Top of DATA SHOWN

Lemma bsize_pos : 0 < bi_bsize < 2 ^ 32.
Proof.
  destruct bi_bsize_pow2 as (k & Hk & ->). split; [apply Z.pow_pos_nonneg; lia|].
  apply Z.pow_lt_mono_r; lia.
Qed.

Lemma medium_room s : ed_ok s → zlen (med s) mod bi_bsize = 0 ∧ zlen (med s) < 2 ^ 63.
Proof. intros []. by apply bi_medium_whole. Qed.

(** [upd_if] with a function that keeps size and count. *)
Lemma upd_if_like s f :
  ed_ok s → (∀ i, ph_bsize (f i) = ph_bsize i ∧ ph_refctr (f i) = ph_refctr i) →
  zlen (ph_bbuf (f (bdif (ed_bd s)))) = bi_bsize →
  ∃ s', upd_if f s = Ret (tt, s') ∧ ed_like s s' ∧ ed_drv s' = ed_drv s ∧
    bdif (ed_bd s') = f (bdif (ed_bd s)).
Proof.
  intros [] Hf Hb. destruct (Hf (bdif (ed_bd s))) as [H1 H2]. eexists. split; [reflexivity|].
  split; [|done]. split; try done. split; try done; cbn; congruence.
Qed.

Lemma bdif_lock_run s :
  ed_ok s → ∃ d, ext4_bdif_lock s = Ret (tt, EDev (ed_bd s) d) ∧ bi_ready true d ∧
    bi_medium d = med s.
Proof.
  intros [Hr]. unfold ext4_bdif_lock. pose proof bi_lock_law as Hl. unfold lock_promise in Hl.
  destruct bi_lock as [m|].
  - destruct (Hl _ Hr) as (d & E & Hd & Em). exists d. split; [|done]. unfold zoom. munfold.
    cbn. rewrite E. done.
  - exists (ed_drv s). split; [|by auto]. by destruct s.
Qed.

Lemma bdif_unlock_run b d :
  bi_ready true d → ∃ d', ext4_bdif_unlock (EDev b d) = Ret (tt, EDev b d') ∧ bi_ready false d' ∧
    bi_medium d' = bi_medium d.
Proof.
  intros Hr. unfold ext4_bdif_unlock. pose proof bi_unlock_law as Hl. unfold lock_promise in Hl.
  destruct bi_unlock as [m|].
  - destruct (Hl _ Hr) as (d' & E & Hd & Em). exists d'. split; [|done]. unfold zoom. munfold.
    cbn. rewrite E. done.
  - exists d. split; [done|]. by auto.
Qed.

(** A driver that moved on, under the same device. *)
Lemma ed_like_drv s b d :
  ed_ok s → bi_ready false d → zlen (bi_medium d) = zlen (med s) →
  b = ed_bd s ∨ b = set_bdif (count_bread (bdif (ed_bd s))) (ed_bd s) ∨
    b = set_bdif (count_bwrite (bdif (ed_bd s))) (ed_bd s) →
  ed_like s (EDev b d).
Proof.
  intros [] Hd Hl Hb. destruct Hb as [->|[->| ->]]; (split; [split|..]; unfold med; cbn; try done;
    by rewrite Hl).
Qed.

Lemma bdif_bread_run s buf id cnt :
  ed_ok s → 0 ≤ id → 0 ≤ cnt → (id + cnt) * bi_bsize ≤ zlen (med s) → zlen buf = cnt * bi_bsize →
  ∃ r v s', ext4_bdif_bread buf id cnt s = Ret ((r, v), s') ∧ ed_like s s' ∧ med s' = med s ∧
    ph_bbuf (bdif (ed_bd s')) = ph_bbuf (bdif (ed_bd s)) ∧ zlen v = zlen buf ∧
    (r = EOK → zslice (med s) (id * bi_bsize) (cnt * bi_bsize) = Some v).
Proof.
  intros Hok Hid Hcnt Hr Hb. unfold ext4_bdif_bread.
  destruct (bdif_lock_run s Hok) as (d & E & Hd & Em). mstep E.
  destruct (bi_bread_law d buf id cnt Hd Hid Hcnt) as (r & v & d1 & E1 & Hd1 & Em1 & Hv & Hr1);
    [by rewrite Em|done|].
  exists r, v. unfold zoom. munfold. cbn. rewrite E1. cbn.
  destruct (bdif_unlock_run (set_bdif (count_bread (bdif (ed_bd s))) (ed_bd s)) d1 Hd1) as (d2 & E2 & Hd2 & Em2).
  assert (bi_medium d2 = med s) as Emed by (rewrite Em2, Em1; exact Em).
  rewrite E2. eexists. split; [reflexivity|]. rewrite Em in Hr1.
  split_and!; try done. apply ed_like_drv; try done; [by rewrite Emed|by right; left].
Qed.

Lemma bdif_bwrite_run s data id cnt :
  ed_ok s → 0 ≤ id → 0 ≤ cnt → (id + cnt) * bi_bsize ≤ zlen (med s) → zlen data = cnt * bi_bsize →
  ∃ r w s', ext4_bdif_bwrite data id cnt s = Ret (r, s') ∧ ed_like s s' ∧
    ph_bbuf (bdif (ed_bd s')) = ph_bbuf (bdif (ed_bd s)) ∧ zlen w = zlen data ∧
    zsplice (med s) (id * bi_bsize) w = Some (med s') ∧ (r = EOK → w = data).
Proof.
  intros Hok Hid Hcnt Hr Hb. unfold ext4_bdif_bwrite.
  destruct (bdif_lock_run s Hok) as (d & E & Hd & Em). mstep E.
  destruct (bi_bwrite_law d data id cnt Hd Hid Hcnt) as (r & w & d1 & E1 & Hd1 & Hw & Em1 & Hr1);
    [by rewrite Em|done|].
  exists r, w. unfold zoom. munfold. cbn. rewrite E1. cbn.
  destruct (bdif_unlock_run (set_bdif (count_bwrite (bdif (ed_bd s))) (ed_bd s)) d1 Hd1) as (d2 & E2 & Hd2 & Em2).
  rewrite E2. eexists. split; [reflexivity|]. rewrite Em in Em1.
  pose proof (zsplice_length _ _ _ _ Em1) as Hl.
  split_and!; try done; [|unfold med at 2; cbn; by rewrite Em2].
  apply ed_like_drv; try done; [by rewrite Em2|by right; right].
Qed.

(** ** Through the block buffer *)

Definition bbuf s : list Z := ph_bbuf (bdif (ed_bd s)).

Lemma bbuf_read_run s idx :
  ed_ok s → 0 ≤ idx → (idx + 1) * bi_bsize ≤ zlen (med s) →
  ∃ r s', bbuf_read idx s = Ret (r, s') ∧ ed_like s s' ∧ med s' = med s ∧
    (r = EOK → zslice (med s) (idx * bi_bsize) bi_bsize = Some (bbuf s')).
Proof.
  intros Hok Hi Hr. unfold bbuf_read, get_if. rewrite (mbind_Ret _ _ s _ s eq_refl).
  destruct (bdif_bread_run s (bbuf s) idx 1) as (r & v & s1 & E & Hl & Em & _ & Hv & Hr1);
    [done..|by destruct Hok; rewrite Z.mul_1_l|].
  mstep E. destruct (upd_if_like s1 (set_bbuf v)) as (s2 & E2 & Hl2 & Ed & Ei).
  { apply Hl. }
  { done. }
  { cbn. rewrite Hv. apply Hok. }
  mstep E2. assert (med s2 = med s) as Em2 by (unfold med in *; congruence).
  exists r, s2. split_and!; [done|by eapply ed_like_trans|done|].
  intros Hr0. rewrite Z.mul_1_l in Hr1. unfold bbuf. rewrite Ei. by apply Hr1.
Qed.

Lemma bbuf_fill_run s at_ p n :
  ed_ok s → 0 ≤ at_ → 0 ≤ n ≤ zlen p → at_ + n ≤ bi_bsize →
  ∃ s', bbuf_fill at_ p n s = Ret (tt, s') ∧ ed_like s s' ∧ med s' = med s ∧
    zsplice (bbuf s) at_ (take (Z.to_nat n) p) = Some (bbuf s').
Proof.
  intros Hok Ha Hn Hr. unfold bbuf_fill, get_if. rewrite (mbind_Ret _ _ s _ s eq_refl).
  pose proof Hok as [_ _ Hb _ _ _]. fold (bbuf s) in *.
  rewrite (zslice_Some p 0 n) by lia. rewrite drop_0. unfold mlift at 1.
  rewrite (mbind_Ret _ _ s _ s eq_refl).
  assert (zlen (take (Z.to_nat n) p) = n) as Hl by (unfold zlen in *; rewrite length_take; lia).
  destruct (zsplice_is_Some (bbuf s) at_ (take (Z.to_nat n) p)) as (v & Ev); [lia..|].
  rewrite Ev. unfold mlift. rewrite (mbind_Ret _ _ s _ s eq_refl).
  destruct (upd_if_like s (set_bbuf v)) as (s2 & E2 & Hl2 & Ed & Ei); [done|done|
    cbn; by rewrite (zsplice_length _ _ _ _ Ev)|].
  exists s2. split_and!; try done; [unfold med; congruence|]. unfold bbuf at 1. by rewrite Ei.
Qed.

(** Result [r]; if it is good [d] is at [a], and in any case nothing outside [lo, hi) changed. *)
Definition wrote s s' (r lo hi a : Z) (d : list Z) : Prop :=
  ed_like s s' ∧ touches lo hi (med s) (med s') ∧ (r = EOK → zsplice (med s) a d = Some (med s')).

Lemma wrote_none s r lo hi a :
  ed_ok s → 0 ≤ a ≤ zlen (med s) → wrote s s r lo hi a [].
Proof. intros Hok Ha. split_and!; [done|done|]. intros _. by apply zsplice_nil. Qed.

Lemma wrote_app s s1 s2 r r1 lo hi a d1 d2 :
  r1 = EOK → wrote s s1 r1 lo hi a d1 → wrote s1 s2 r lo hi (a + zlen d1) d2 →
  wrote s s2 r lo hi a (d1 ++ d2).
Proof.
  intros Hr (L1 & T1 & W1) (L2 & T2 & W2). split_and!.
  - by eapply ed_like_trans.
  - by eapply touches_trans.
  - intros E. eapply zsplice_app; [by apply W1|by apply W2].
Qed.

Lemma wrote_widen s s' r lo hi lo' hi' a d :
  lo' ≤ lo → hi ≤ hi' → wrote s s' r lo hi a d → wrote s s' r lo' hi' a d.
Proof.
  intros H1 H2 (L & [T1 T2] & W). split_and!; [done| |done]. split; [done|].
  intros i Hi. apply T2. lia.
Qed.

(** What came before changed nothing on the medium. *)
Lemma wrote_after s s1 s2 r lo hi a d :
  ed_like s s1 → med s1 = med s → wrote s1 s2 r lo hi a d → wrote s s2 r lo hi a d.
Proof.
  intros L Em (L1 & T1 & W1). rewrite Em in *. split_and!; [by eapply ed_like_trans|done|done].
Qed.

Lemma fill_write_run s idx at_ p n :
  ed_ok s → 0 ≤ idx → (idx + 1) * bi_bsize ≤ zlen (med s) → 0 ≤ at_ → 0 ≤ n ≤ zlen p →
  at_ + n ≤ bi_bsize → zslice (med s) (idx * bi_bsize) bi_bsize = Some (bbuf s) →
  ∃ r s1 s2, bbuf_fill at_ p n s = Ret (tt, s1) ∧ bbuf_write idx s1 = Ret (r, s2) ∧
    wrote s s2 r (idx * bi_bsize) ((idx + 1) * bi_bsize) (idx * bi_bsize + at_) (take (Z.to_nat n) p).
Proof.
  intros Hok Hi Hr Ha Hn Han Hs.
  destruct (bbuf_fill_run s at_ p n Hok Ha Hn Han) as (s1 & E1 & L1 & Em1 & Hf).
  unfold bbuf_write, get_if.
  assert (zlen (bbuf s1) = bi_bsize) as Hb1 by apply (eo_bbuf _ (el_ok _ _ L1)).
  destruct (bdif_bwrite_run s1 (bbuf s1) idx 1) as (r & w & s2 & E2 & L2 & _ & Hw & Hm & Hr2);
    [apply L1|done..|by rewrite Em1|lia|].
  exists r, s1, s2. split_and!; [done| |].
  { rewrite (mbind_Ret _ _ s1 _ s1 eq_refl). exact E2. }
  apply (wrote_after s s1); [done..|]. split_and!; [done| |].
  - apply (zsplice_touches _ _ _ _ _ _ Hm); [lia|]. rewrite Hw. lia.
  - intros E. rewrite (Hr2 E) in Hm. rewrite Em1 in Hm |- *. rewrite <- Hm. by eapply zsplice_within.
Qed.

(** ** Writing a range *)

Lemma block_below idx hi :
  hi mod bi_bsize = 0 → idx * bi_bsize < hi → (idx + 1) * bi_bsize ≤ hi.
Proof.
  intros Hm Hlt. pose proof bsize_pos. apply Z.div_exact in Hm; [|lia]. rewrite Hm in *.
  assert (idx < hi / bi_bsize) by nia. nia.
Qed.

Lemma wrote_failed s s' r lo hi a d :
  ed_like s s' → med s' = med s → r ≠ EOK → wrote s s' r lo hi a d.
Proof. intros L E Hr. split_and!; [done|by rewrite E|done]. Qed.

Lemma get_bsize s : ed_ok s → ph_bsize (bdif (ed_bd s)) = bi_bsize.
Proof. apply eo_bsize. Qed.

Lemma write_rest_run s p len idx hi :
  ed_ok s → 0 ≤ len < bi_bsize → len ≤ zlen p → 0 ≤ idx → idx * bi_bsize + len ≤ hi →
  hi mod bi_bsize = 0 → hi ≤ zlen (med s) →
  ∃ r s', write_rest p len idx s = Ret (r, s') ∧
    wrote s s' r (idx * bi_bsize) hi (idx * bi_bsize) (take (Z.to_nat len) p).
Proof.
  intros Hok Hl Hp Hi Hr Hm Hh. unfold write_rest, ctrue. pose proof bsize_pos.
  destruct (Z.eqb_spec len 0) as [->|Hne]; cbn [negb].
  { exists EOK, s. split; [done|]. apply wrote_none; [done|]. nia. }
  assert ((idx + 1) * bi_bsize ≤ hi) as Hroom by (apply block_below; [done|lia]).
  destruct (bbuf_read_run s idx) as (r & s1 & E & L & Em & Hs); [done|done|lia|]. mstep E.
  destruct (Z.eqb_spec r EOK) as [->|Hr0]; cbn [negb].
  2: { exists r, s1. split; [done|]. by apply wrote_failed. }
  destruct (fill_write_run s1 idx 0 p len) as (r & s2 & s3 & E2 & E3 & W); [apply L|done|
    rewrite Em; lia|lia|lia|lia|rewrite Em; by apply Hs|].
  mstep E2. exists r, s3. split; [done|]. apply (wrote_after s s1); [done..|].
  rewrite Z.add_0_r in W. eapply wrote_widen; [| |exact W]; lia.
Qed.

Lemma take_split (p : list Z) n m :
  0 ≤ n → 0 ≤ m → take (Z.to_nat (n + m)) p = take (Z.to_nat n) p ++ take (Z.to_nat m) (drop (Z.to_nat n) p).
Proof. intros. rewrite Z2Nat.inj_add by lia. symmetry. apply take_take_drop. Qed.

Lemma zlen_take (p : list Z) n : 0 ≤ n ≤ zlen p → zlen (take (Z.to_nat n) p) = n.
Proof. intros. unfold zlen in *. rewrite length_take. lia. Qed.
Lemma zlen_drop (p : list Z) n : 0 ≤ n ≤ zlen p → zlen (drop (Z.to_nat n) p) = zlen p - n.
Proof. intros. unfold zlen in *. rewrite length_drop. lia. Qed.

Lemma write_aligned_run s p len idx hi :
  ed_ok s → 0 ≤ len < 2 ^ 32 → len ≤ zlen p → 0 ≤ idx → idx * bi_bsize + len ≤ hi →
  hi mod bi_bsize = 0 → hi ≤ zlen (med s) →
  ∃ r s', write_aligned p len idx s = Ret (r, s') ∧
    wrote s s' r (idx * bi_bsize) hi (idx * bi_bsize) (take (Z.to_nat len) p).
Proof.
  intros Hok Hl Hp Hi Hr Hm Hh. unfold write_aligned. pose proof bsize_pos as Hbs.
  rewrite (mbind_Ret _ _ s _ s eq_refl), (get_bsize s Hok).
  rewrite (mbind_Ret _ _ s _ s (mdiv_run len bi_bsize s (proj1 Hbs))).
  pose proof (medium_room s Hok) as [_ Hmed].
  set (q := len / bi_bsize). assert (bi_bsize ≠ 0) as Hb0 by lia.
  pose proof (Z.div_mod len bi_bsize Hb0) as Hdm. fold q in Hdm.
  pose proof (Z.mod_pos_bound len bi_bsize (proj1 Hbs)) as Hmod.
  assert (0 ≤ q) as Hq by (apply Z.div_pos; lia). unfold ctrue.
  destruct (Z.eqb_spec q 0) as [E0|Hq0]; cbn [negb].
  { apply write_rest_run; try done. rewrite E0 in Hdm. lia. }
  assert (bi_bsize * q ≤ len ∧ 0 ≤ bi_bsize * q) as [Hbq Hbq0] by nia.
  rewrite (zslice_Some p 0) by lia. rewrite drop_0. unfold mlift. rewrite (mbind_Ret _ _ s _ s eq_refl).
  set (n := bi_bsize * q) in *.
  assert (zlen (take (Z.to_nat n) p) = n) as Hz by (apply zlen_take; lia).
  destruct (bdif_bwrite_run s (take (Z.to_nat n) p) idx q) as (r & w & s1 & E & L & _ & Hw & Hs & Hr1);
    [done|done|done|nia|lia|].
  mstep E.
  assert (wrote s s1 r (idx * bi_bsize) hi (idx * bi_bsize) (take (Z.to_nat n) p)) as W1.
  { split_and!; [done| |intros Er; by rewrite <- (Hr1 Er)].
    apply (zsplice_touches _ _ _ _ _ _ Hs); [lia|]. rewrite Hw, Hz. lia. }
  destruct (Z.eqb_spec r EOK) as [Er|Er]; cbn [negb].
  2: { exists r, s1. split; [done|]. destruct W1 as (? & ? & _). by split_and!. }
  rewrite u32_small, u64_small by (unfold n in *; nia).
  destruct (write_rest_run s1 (drop (Z.to_nat n) p) (len - n) (idx + q) hi) as (r2 & s2 & E2 & W2);
    [apply L|lia|rewrite zlen_drop by lia; lia|lia|nia|done|by rewrite (el_med _ _ L)|].
  exists r2, s2. split; [done|]. replace len with (n + (len - n)) by lia.
  rewrite take_split by lia.
  apply (wrote_app s s1 s2 r2 r); [done|done|]. rewrite Hz.
  replace (idx * bi_bsize + n) with ((idx + q) * bi_bsize) by (unfold n; lia).
  eapply wrote_widen; [| |exact W2]; nia.
Qed.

Bottom of DATA SHOWN

→ TASK TO CARRY OUT
Your reply should be an exact copy of every line from the line with "ed_ok s → 0 ≤ len < 2" through the final line of the data, and nothing more.

→ WRITTEN ANSWER
  ed_ok s → 0 ≤ len < 2 ^ 32 → len ≤ zlen p → 0 ≤ idx → idx * bi_bsize + len ≤ hi →
  hi mod bi_bsize = 0 → hi ≤ zlen (med s) →
  ∃ r s', write_aligned p len idx s = Ret (r, s') ∧
    wrote s s' r (idx * bi_bsize) hi (idx * bi_bsize) (take (Z.to_nat len) p).
Proof.
  intros Hok Hl Hp Hi Hr Hm Hh. unfold write_aligned. pose proof bsize_pos as Hbs.
  rewrite (mbind_Ret _ _ s _ s eq_refl), (get_bsize s Hok).
  rewrite (mbind_Ret _ _ s _ s (mdiv_run len bi_bsize s (proj1 Hbs))).
  pose proof (medium_room s Hok) as [_ Hmed].
  set (q := len / bi_bsize). assert (bi_bsize ≠ 0) as Hb0 by lia.
  pose proof (Z.div_mod len bi_bsize Hb0) as Hdm. fold q in Hdm.
  pose proof (Z.mod_pos_bound len bi_bsize (proj1 Hbs)) as Hmod.
  assert (0 ≤ q) as Hq by (apply Z.div_pos; lia). unfold ctrue.
  destruct (Z.eqb_spec q 0) as [E0|Hq0]; cbn [negb].
  { apply write_rest_run; try done. rewrite E0 in Hdm. lia. }
  assert (bi_bsize * q ≤ len ∧ 0 ≤ bi_bsize * q) as [Hbq Hbq0] by nia.
  rewrite (zslice_Some p 0) by lia. rewrite drop_0. unfold mlift. rewrite (mbind_Ret _ _ s _ s eq_refl).
  set (n := bi_bsize * q) in *.
  assert (zlen (take (Z.to_nat n) p) = n) as Hz by (apply zlen_take; lia).
  destruct (bdif_bwrite_run s (take (Z.to_nat n) p) idx q) as (r & w & s1 & E & L & _ & Hw & Hs & Hr1);
    [done|done|done|nia|lia|].
  mstep E.
  assert (wrote s s1 r (idx * bi_bsize) hi (idx * bi_bsize) (take (Z.to_nat n) p)) as W1.
  { split_and!; [done| |intros Er; by rewrite <- (Hr1 Er)].
    apply (zsplice_touches _ _ _ _ _ _ Hs); [lia|]. rewrite Hw, Hz. lia. }
  destruct (Z.eqb_spec r EOK) as [Er|Er]; cbn [negb].
  2: { exists r, s1. split; [done|]. destruct W1 as (? & ? & _). by split_and!. }
  rewrite u32_small, u64_small by (unfold n in *; nia).
  destruct (write_rest_run s1 (drop (Z.to_nat n) p) (len - n) (idx + q) hi) as (r2 & s2 & E2 & W2);
    [apply L|lia|rewrite zlen_drop by lia; lia|lia|nia|done|by rewrite (el_med _ _ L)|].
  exists r2, s2. split; [done|]. replace len with (n + (len - n)) by lia.
  rewrite take_split by lia.
  apply (wrote_app s s1 s2 r2 r); [done|done|]. rewrite Hz.
  replace (idx * bi_bsize + n) with ((idx + q) * bi_bsize) by (unfold n; lia).
  eapply wrote_widen; [| |exact W2]; nia.
Qed.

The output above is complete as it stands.